++++ DATA EXCERPTS

(* ===== verification/AgentDrive.v ===== *)
(** * The agent loop: [crates/maknae-agent/src/{drive,session}.rs]

    [step] decides, [drive_session] prompts, routes and renders until an answer or a
    bound, [Session] keeps one conversation over many prompts. The plane, the stop flag
    and the host's listener are effects. The loop over steps recurs on the steps left of
    the budget; the inner loop, which sheds reasoning until the frame fits, on the
    reasonings the transcript holds. *)
From stdpp Require Import base list strings gmap.
From Stdlib Require Import ZArith Lia Ascii.
From S2P Require Import Prelude Programs RustStr RustSlice Json Config Wire Agent.
Open Scope nat_scope.

(** ** Data *)

Record Budget := mkBudget { bu_max_steps : Z; bu_max_tool_calls_per_step : Z }.

Inductive StopReason :=
| StepBudget | TooManyToolCalls (n : Z) | FrameBound | PromptRefused | PromptMalformed
| StopReplyUnusable (d : ReplyDefect) | StopEgressUnavailable | StopTransport (m : string)
| StopContextBudget | Stopped | NothingPending.

Inductive Next := Answer (text : string) | Execute (calls : list ProposedToolCall) | Stop (why : StopReason).
Record Outcome := mkOutcome { ou_answer : option string; ou_stopped : option StopReason; ou_steps_used : Z }.
Inductive LoopEvent := ENotice (n : Notice) | EDiagnostic (d : string) | EAnswered | EStopped (r : StopReason).
Definition Seen : Type := gmap string Version.

Definition text_of (blocks : list ContentBlock) : string :=
  fold_right (fun b s => match b with Text t => t +:+ s | _ => s end) "" blocks.

Definition step (reply : PromptReply) (steps_remaining : Z) (budget : Budget) : Next :=
  match pr_tool_calls reply with
  | [] => Answer (text_of (pr_blocks reply))
  | calls =>
      if (steps_remaining =? 0)%Z then Stop StepBudget
      else if (bu_max_tool_calls_per_step budget <? Z.of_nat (length calls))%Z
      then Stop (TooManyToolCalls (Z.of_nat (length calls)))
      else Execute calls
  end.

(** ** Effects *)

Inductive agent_effect : Type -> Type :=
| LoadStop : agent_effect bool
| PlanePrompt (conversation : string) (turns : list TurnOf) : agent_effect (result PromptReply PlaneError)
| PlaneRead (conversation path : string) (page : PageRequest) : agent_effect ReadOutcome
| PlaneWrite (conversation path content : string) (basis : ReadBasis) : agent_effect WriteOutcome
| TakeDiagnostics : agent_effect (list string)
| EmitEvent (e : LoopEvent) : agent_effect unit.

Local Notation prog := (Programs.prog agent_effect).

Fixpoint emit_all (l : list string) : prog unit :=
  match l with [] => Ret tt | d :: l' => let# _ := EmitEvent (EDiagnostic d) in emit_all l' end.
Definition drain_diagnostics : prog unit := let# l := TakeDiagnostics in emit_all l.

(** ** The loop *)

(** What the loop keeps across steps. *)
Record Conv := mkConv { cv_transcript : Transcript; cv_seen : Seen; cv_meter : Meter }.
Definition with_transcript (c : Conv) (t : Transcript) : Conv := mkConv t (cv_seen c) (cv_meter c).
Definition with_seen (c : Conv) (s : Seen) : Conv := mkConv (cv_transcript c) s (cv_meter c).

Fixpoint reasonings (turns : list TurnOf) : nat :=
  match turns with
  | [] => 0
  | TAssistant _ _ (Some _) :: rest => S (reasonings rest)
  | _ :: rest => reasonings rest
  end.

(** [None]: stopped while shedding. *)
Fixpoint send_prompt (sheds : nat) (t : Transcript)
  : prog (option (result PromptReply PlaneError) * Transcript) :=
  let# sent := PlanePrompt (tr_conversation t) (tr_turns t) in
  let* _ := drain_diagnostics in
  match sent with
  | Err FrameTooLarge =>
      let# stop := LoadStop in
      if stop : bool then Ret (None, t)
      else match sheds, shed_oldest_reasoning t with
           | S n, Some t' => send_prompt n t'
           | _, _ => Ret (Some sent, t)
           end
  | _ => Ret (Some sent, t)
  end.

Definition stop_of (e : PlaneError) : StopReason :=
  match e with
  | FrameTooLarge => FrameBound
  | PRefused => PromptRefused
  | PMalformed => PromptMalformed
  | PReplyUnusable d => StopReplyUnusable d
  | PUnavailable => StopEgressUnavailable
  | PTransport m => StopTransport m
  end.

Section Drive.
Context (members : string -> option (list (string * Json))) (de_error : string -> string).
Context (json_exact : Json -> option string).

Definition in_quotes (s : string) : string := quote +:+ s +:+ quote.
Definition bad_call (e : RouteError) : string :=
  match e with
  | RUnknownTool n => "unknown tool " +:+ n
  | BadArguments m => m
  | RArgumentsOverBound n =>
      "arguments were " +:+ dec n +:+ " bytes, over the " +:+ dec MAX_TOOL_CALL_ARGS_BYTES
        +:+ "-byte limit; nothing was run. A single call cannot carry more than "
        +:+ dec MAX_TOOL_CALL_ARGS_BYTES
        +:+ " bytes; retrying the same content will be refused again."
  | EmptyPath => "empty path"
  | RelativePath => "path must be absolute, or start with ~/ for your home"
  | RHomeUnavailable =>
      "home-relative paths are unavailable in this session; use an absolute path"
  | MalformedPath =>
      "path must be canonical: no empty, " +:+ in_quotes "." +:+ " or " +:+ in_quotes ".."
        +:+ " segments and no trailing " +:+ in_quotes "/" +:+ "; at most "
        +:+ dec MAX_MUTATION_PATH_BYTES +:+ " bytes and no NUL byte"
  end.

Definition run_read (c : Conv) (path : string) (page : PageRequest) : prog (ToolOutcome * Seen) :=
  let# read := PlaneRead (tr_conversation (cv_transcript c)) path page in
  let* _ := drain_diagnostics in
  Ret match read with
      | ReadContentOf p =>
          let changed := match cv_seen c !! path with
                         | Some prev => negb (same_content prev (rp_version p))
                         | None => false
                         end in
          (ReadContent (mkReadPage (rp_content p) (rp_level p) (rp_lines p) (rp_complete_line p)
                          (rp_next p) (rp_eof p) (rp_version p) changed),
           <[path := rp_version p]> (cv_seen c))
      | ReadRefusedOf => (ReadRefused, cv_seen c)
      | ReadUnavailableOf => (ReadUnavailable, cv_seen c)
      end.

Definition basis_of (s : Seen) (path : string) : ReadBasis :=
  match s !! path with Some v => ReadAt v | None => Unread end.

Definition run_write (c : Conv) (path content : string) : prog (ToolOutcome * Seen) :=
  let basis := basis_of (cv_seen c) path in
  let# written := PlaneWrite (tr_conversation (cv_transcript c)) path content basis in
  let* _ := drain_diagnostics in
  Ret match written with
      | WApplied (Some v) => (WriteApplied, <[path := v]> (cv_seen c))
      | WApplied None => (WriteApplied, delete path (cv_seen c))
      | WStale =>
          (match basis with ReadAt _ => WriteStale | Unread => WriteUnread end, delete path (cv_seen c))
      | WUnknown => (WriteUnknown, cv_seen c)
      | WNotSent => (WriteNotSent, cv_seen c)
      end.

Definition run_call (home : option string) (c : Conv) (call : ProposedToolCall)
  : prog (ToolOutcome * Seen) :=
  match route members de_error call home with
  | Err e => Ret (BadCall (bad_call e), cv_seen c)
  | Ok (RouteRead _ path page) => run_read c path page
  | Ok (RouteWrite _ path content) => run_write c path content
  end.

Fixpoint run_calls (home : option string) (steps_remaining : Z) (c : Conv) (calls : list ProposedToolCall)
  : prog Conv :=
  match calls with
  | [] => Ret c
  | call :: rest =>
      let answer outcome :=
        push_tool_result (cv_transcript c) (tc_call_id call) (render json_exact outcome steps_remaining) in
      let# stop := LoadStop in
      if stop : bool then run_calls home steps_remaining (with_transcript c (answer NotRun)) rest
      else
        let* done := run_call home c call in
        run_calls home steps_remaining (with_seen (with_transcript c (answer (fst done))) (snd done)) rest
  end.

Definition stopped (why : StopReason) (steps_used : Z) (c : Conv) : prog (Outcome * Conv) :=
  Ret (mkOutcome None (Some why) steps_used, c).

(** [left] is [max_steps - steps_used]. *)
Fixpoint drive_steps (budget : Budget) (home : option string) (left : nat) (steps_used : Z) (c : Conv)
  : prog (Outcome * Conv) :=
  let# stop := LoadStop in
  if stop : bool then stopped Stopped steps_used c
  else
    match left with
    | O => stopped StepBudget steps_used c
    | S left' =>
        let '(g, meter) := gate (cv_meter c) (transcript_bytes (cv_transcript c)) in
        let c := mkConv (cv_transcript c) (cv_seen c) meter in
        match g with
        | GStop => stopped StopContextBudget steps_used c
        | GSend notice =>
            let* _ := match notice with
                      | Some n => let# _ := EmitEvent (ENotice n) in Ret tt
                      | None => Ret tt
                      end in
            let# stop := LoadStop in
            if stop : bool then stopped Stopped steps_used c
            else
              let* sent := send_prompt (reasonings (tr_turns (cv_transcript c))) (cv_transcript c) in
              let t := snd sent in
              let c := with_transcript c t in
              match fst sent with
              | None => stopped Stopped steps_used c
              | Some (Err e) => stopped (stop_of e) steps_used c
              | Some (Ok reply) =>
                  let meter := meter_record (cv_meter c) (transcript_bytes t) (pr_usage reply) in
                  let steps_used := (steps_used + 1)%Z in
                  let c := mkConv (push_assistant t reply) (cv_seen c) meter in
                  let steps_remaining := Z.of_nat left' in
                  match step reply steps_remaining budget with
                  | Answer a => Ret (mkOutcome (Some a) None steps_used, c)
                  | Stop why => stopped why steps_used c
                  | Execute calls =>
                      let* c := run_calls home steps_remaining c calls in
                      drive_steps budget home left' steps_used c
                  end
              end
        end
    end.

Definition drive_session (budget : Budget) (home : option string) (c : Conv) : prog (Outcome * Conv) :=
  drive_steps budget home (Z.to_nat (bu_max_steps budget)) 0 c.

(** ** Sessions ([session.rs]) *)

Record Session := mkSession {
  sn_conv : Conv; sn_budget : Budget; sn_answered : bool; sn_pending : bool; sn_home : option string }.

Definition session_new (conversation first_prompt : string) (budget : Budget) (context : ContextBudget)
    (home : option string) : Session :=
  mkSession (mkConv (transcript_new conversation first_prompt) ∅ (meter_new context)) budget false true home.

(** [Session::prompt]; [None] is [SessionClosed]. *)
Definition session_prompt (s : Session) (text : string) : option Session :=
  if negb (sn_answered s) || sn_pending s then None
  else Some (mkSession (with_transcript (sn_conv s) (push_user (cv_transcript (sn_conv s)) text))
               (sn_budget s) (sn_answered s) true (sn_home s)).

(** [Session::run]. *)
Definition session_run (s : Session) : prog (Outcome * Session) :=
  if negb (sn_pending s) then
    let# _ := EmitEvent (EStopped NothingPending) in
    Ret (mkOutcome None (Some NothingPending) 0, s)
  else
    let* ran := drive_session (sn_budget s) (sn_home s) (sn_conv s) in
    let '(outcome, c) := ran in
    let* _ := match ou_answer outcome, ou_stopped outcome with
              | Some _, _ => let# _ := EmitEvent EAnswered in Ret tt
              | None, Some r => let# _ := EmitEvent (EStopped r) in Ret tt
              | None, None => Ret tt
              end in
    Ret (outcome, mkSession c (sn_budget s) (is_some (ou_answer outcome)) false (sn_home s)).
End Drive.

++++++++

- _PROBLEM TO SOLVE_
In the entries above, find the line with "StepBudget steps_used c" and the line with "None => stopped Stopped steps_used c", then set down exactly those two and every line between them, nothing else.

- _RESULT OF THIS TASK_
    | O => stopped StepBudget steps_used c
    | S left' =>
        let '(g, meter) := gate (cv_meter c) (transcript_bytes (cv_transcript c)) in
        let c := mkConv (cv_transcript c) (cv_seen c) meter in
        match g with
        | GStop => stopped StopContextBudget steps_used c
        | GSend notice =>
            let* _ := match notice with
                      | Some n => let# _ := EmitEvent (ENotice n) in Ret tt
                      | None => Ret tt
                      end in
            let# stop := LoadStop in
            if stop : bool then stopped Stopped steps_used c
            else
              let* sent := send_prompt (reasonings (tr_turns (cv_transcript c))) (cv_transcript c) in
              let t := snd sent in
              let c := with_transcript c t in
              match fst sent with
              | None => stopped Stopped steps_used c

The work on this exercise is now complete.